At first, Lizzie Wiggins ‘21 wasn’t sure that she wanted to take a gap year.
It was April of her senior year of high school, and a decision was impending. She had gotten into Haverford and could enroll in the fall, but there was also something appealing about the thought of taking a gap year.
“I emailed Haverford and was like…can I please take a gap year; is it too late?” she said.
After making the decision to defer her admission, and getting approval from Haverford, Wiggins started to think about how she could fill up her year. A few of her friends from home had also recently decided to take gap years, and they began to make a plan.
Wiggins worked as a cashier over the summer, and then headed off to Florence, Italy for two months with one of her friends. While abroad, they attended culinary school, where they learned to cook a five-course Italian meal, and took language lessons twice a week. It was an experience that taught her valuable skills.
“I just really wanted to learn actual life skills on my gap year and cooking, I felt like, was one that would help me for the rest of my life and was also a really good way to bring people together,” Wiggins said.

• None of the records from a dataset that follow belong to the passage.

Definition kwho (s : kst) : list (Z * Z * option nat) := who (kmach s).
Lemma kwho_onmach {A} (m : M mach A) : keeps who m -> keeps kwho (onmach m).
Proof. intros Hm s a s' H. unfold onmach, zoom in H. destruct (m (kmach s)) as [[b k]| | |] eqn:E1; [|done..]. injection H as <- <-. exact (Hm _ _ _ E1). Qed.
Lemma kwho_curproc c : keeps kwho (curproc c).
Proof. unfold curproc. apply keeps_bind; [apply kwho_onmach, who_myproc|]. solve_keeps. Qed.
#[local] Hint Resolve kwho_curproc : keeps.

(** The time, and what another measure of it may depend on. *)
Definition timer (s : kst) : Z * E := (ticks s, env s).

Lemma arg_timer c n : keeps timer (arg c n).
Proof. unfold arg, curproc, getproc. solve_keeps. Qed.
Lemma arg_procs c n : keeps procs (arg c n).
Proof. unfold arg, curproc, getproc. solve_keeps. Qed.
Lemma arg_kwho c n : keeps kwho (arg c n).
Proof. unfold arg, getproc. solve_keeps. Qed.

Lemma sleep_timer c ch lk : keeps timer (sleep (E := E) c ch lk).
Proof. unfold sleep, sleep_save, sched_save, curproc, updproc, getproc. solve_keeps. Qed.

Lemma sleep_turn_timer c t0 n : keeps timer (sleep_turn c t0 n).
Proof. unfold sleep_turn, curproc, getproc. pose proof (sleep_timer c chan_ticks tickslock). solve_keeps. Qed.

Section sleep.
(** The process that calls, the rest of the system, and the switch to the
    process. *)
Context (me : nat) (R : kst -> kst -> Prop) (resume : nat -> M kst resumed).

(** The process runs on CPU [c]. *)
Definition mine (c : nat) (s : kst) : Prop :=
  mach_wf (kmach s) /\ (exists k, cpus (kmach s) !! c = Some k /\ cproc k = Some me) /\
  (exists p, procs s !! me = Some p /\ state p = RUNNING).
(** It goes on running there while it does not call [sched] itself, and it is
    continued on a CPU that runs it. *)
Hypothesis Hmine : forall c s s', R s s' -> mine c s -> mine c s'.
Hypothesis Hback : forall c s r s', resume c s = Ok (r, s') -> mine c s'.

(** The time in ticks since the boot, of which [ticks] is the last 32 bits; it
    does not go back. *)
Context (now : kst -> Z).
Hypothesis Hnow : forall s, u32 (now s) = u32 (ticks s).
Hypothesis Hsame : forall s s', timer s' = timer s -> now s' = now s.
Hypothesis Hmono : forall s s', R s s' -> now s <= now s'.
Hypothesis Hresume : forall c s r s', resume c s = Ok (r, s') -> now s <= now s'.

Lemma mine_kept {A} (m : K A) c s a s' : keeps procs m -> keeps kwho m -> m s = Ok (a, s') -> mine c s -> mine c s'.
Proof.
  intros Hp Hw H (H1 & (k & Hk & Hc) & H3). apply Hp in H as Hp'. apply Hw in H as Hw'. split_and!.
  - by eapply who_wf.
  - destruct (who_lookup _ _ c k Hw' Hk) as (k' & Hk' & He). exists k'. by rewrite He.
  - by rewrite Hp'.
Qed.

Lemma curproc_mine c s i s' : mine c s -> curproc c s = Ok (i, s') -> i = me.
Proof.
  intros (Hwf & (k & Hk & Hc) & _) H. unfold curproc in H. apply bind_inv in H as (o & s1 & H1 & H).
  unfold onmach, zoom in H1. destruct (myproc c (kmach s)) as [[o' m']| | |] eqn:Hm; [|done..]. injection H1 as <- <-.
  rewrite (myproc_inv c k _ _ _ Hwf Hk Hm), Hc in H. by injection H as <- <-.
Qed.

Lemma elapsed s0 s' : now s0 <= now s' -> u32 (ticks s' - ticks s0) <= now s' - now s0 /\
  (now s' < now s0 + 2 ^ 32 -> u32 (ticks s' - ticks s0) = now s' - now s0).
Proof.
  intros Hle. assert (He : u32 (ticks s' - ticks s0) = u32 (now s' - now s0)).
  { unfold u32 in *. rewrite Zminus_mod, <- (Hnow s'), <- (Hnow s0). by rewrite <- Zminus_mod. }
  rewrite He. split; [apply Z.mod_le; lia|]. intros Hlt. apply u32_small. lia.
Qed.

After a couple of months living in Florence, she returned home and began to piece together the second half of her gap year. For the next five months or so, Wiggins tried a little bit of everything. The rest of the year took her to Cape Town, where she helped teach kindergarteners for two months and got to explore the area with some other volunteers. Then, around March, she headed back to the United States to work in a lab at the National Institutes of Health. The transition from working abroad to living at home and working in a sometimes secluded lab wasn’t always easy, but Wiggins said that both jobs were integral to her gap year experience.
“I felt like while I wanted my gap year to be a break from school, I still wanted one part of it to be vaguely career-focused,” she said.
Now, with the gap year behind her, Wiggins said that she can still see some of the ways it has shaped her. The gap year, she said, made her “more comfortable being self-reliant” and “more outgoing.” On top of personal growth, it also made her more excited about certain aspects of life at Haverford.
“During the gap year, not having a set community for the whole year was definitely the hardest thing for me,” she said. “So then coming to Haverford I was so excited to come to a small school.”
For many students who have taken gap years before, or in some cases, during their time at Haverford, there seems to be a common takeaway. Whether taking time to work, volunteer, or travel – or some combination thereof – many students say the experience, while certainly challenging at times, was also incredibly transformative.
The gap year and admissions
The number of students in the current first-year class who had been admitted to the Class of 2021 but took a gap year before coming to Haverford was at an “all-time high.” Sixteen students, to be exact.
Typically, that number fluctuates somewhere between six and ten students, according to Vice President and Dean of Admission and Financial Aid Jess Lord. He said that there could be a few reasons why that number spiked recently.
“Many of our peers experienced a similar increase in requests for a gap year, and I did wonder if this was a trend,” Lord wrote via email. “Another theory I have is that it may have been something of a “Malia Obama effect”, as she had publicly announced her intentions to take a gap year; I thought perhaps this put the idea of taking a gap year into people’s consciousness a bit more.”
Either way, Lord said, when it comes to taking a gap year, the admissions office is “very supportive.” When a student decides to take a gap year, Haverford will hold their place for a year. The student must also agree to a couple stipulations.
“The conditions for being granted a deferment of their enrollment is that the student must affirm they plan to attend Haverford in a year’s time, and will not be enrolled as a degree-seeking student at another institution and/or will not apply to any other schools during their gap year,” he wrote.
After agreeing to those conditions and telling Lord their plans for the year, students are all set to embark on their gap year. He added that in certain cases — for example, when a student’s home country has a mandatory two-year military service requirement — a student can defer their enrollment beyond a year.
Lord also echoed what many students have said about their gap years: it can be a really rewarding experience. In fact, it’s an option he said he wishes more students would consider.
“While I don’t think taking a gap year is necessarily right for every student, I do think there are many more students who would benefit from this experience and I wish more students would consider doing so,” Lord wrote. “Over my nearly 25 years in admission, I’ve worked with MANY students who have taken a gap year before college and I’ve never met a student who did not love it.”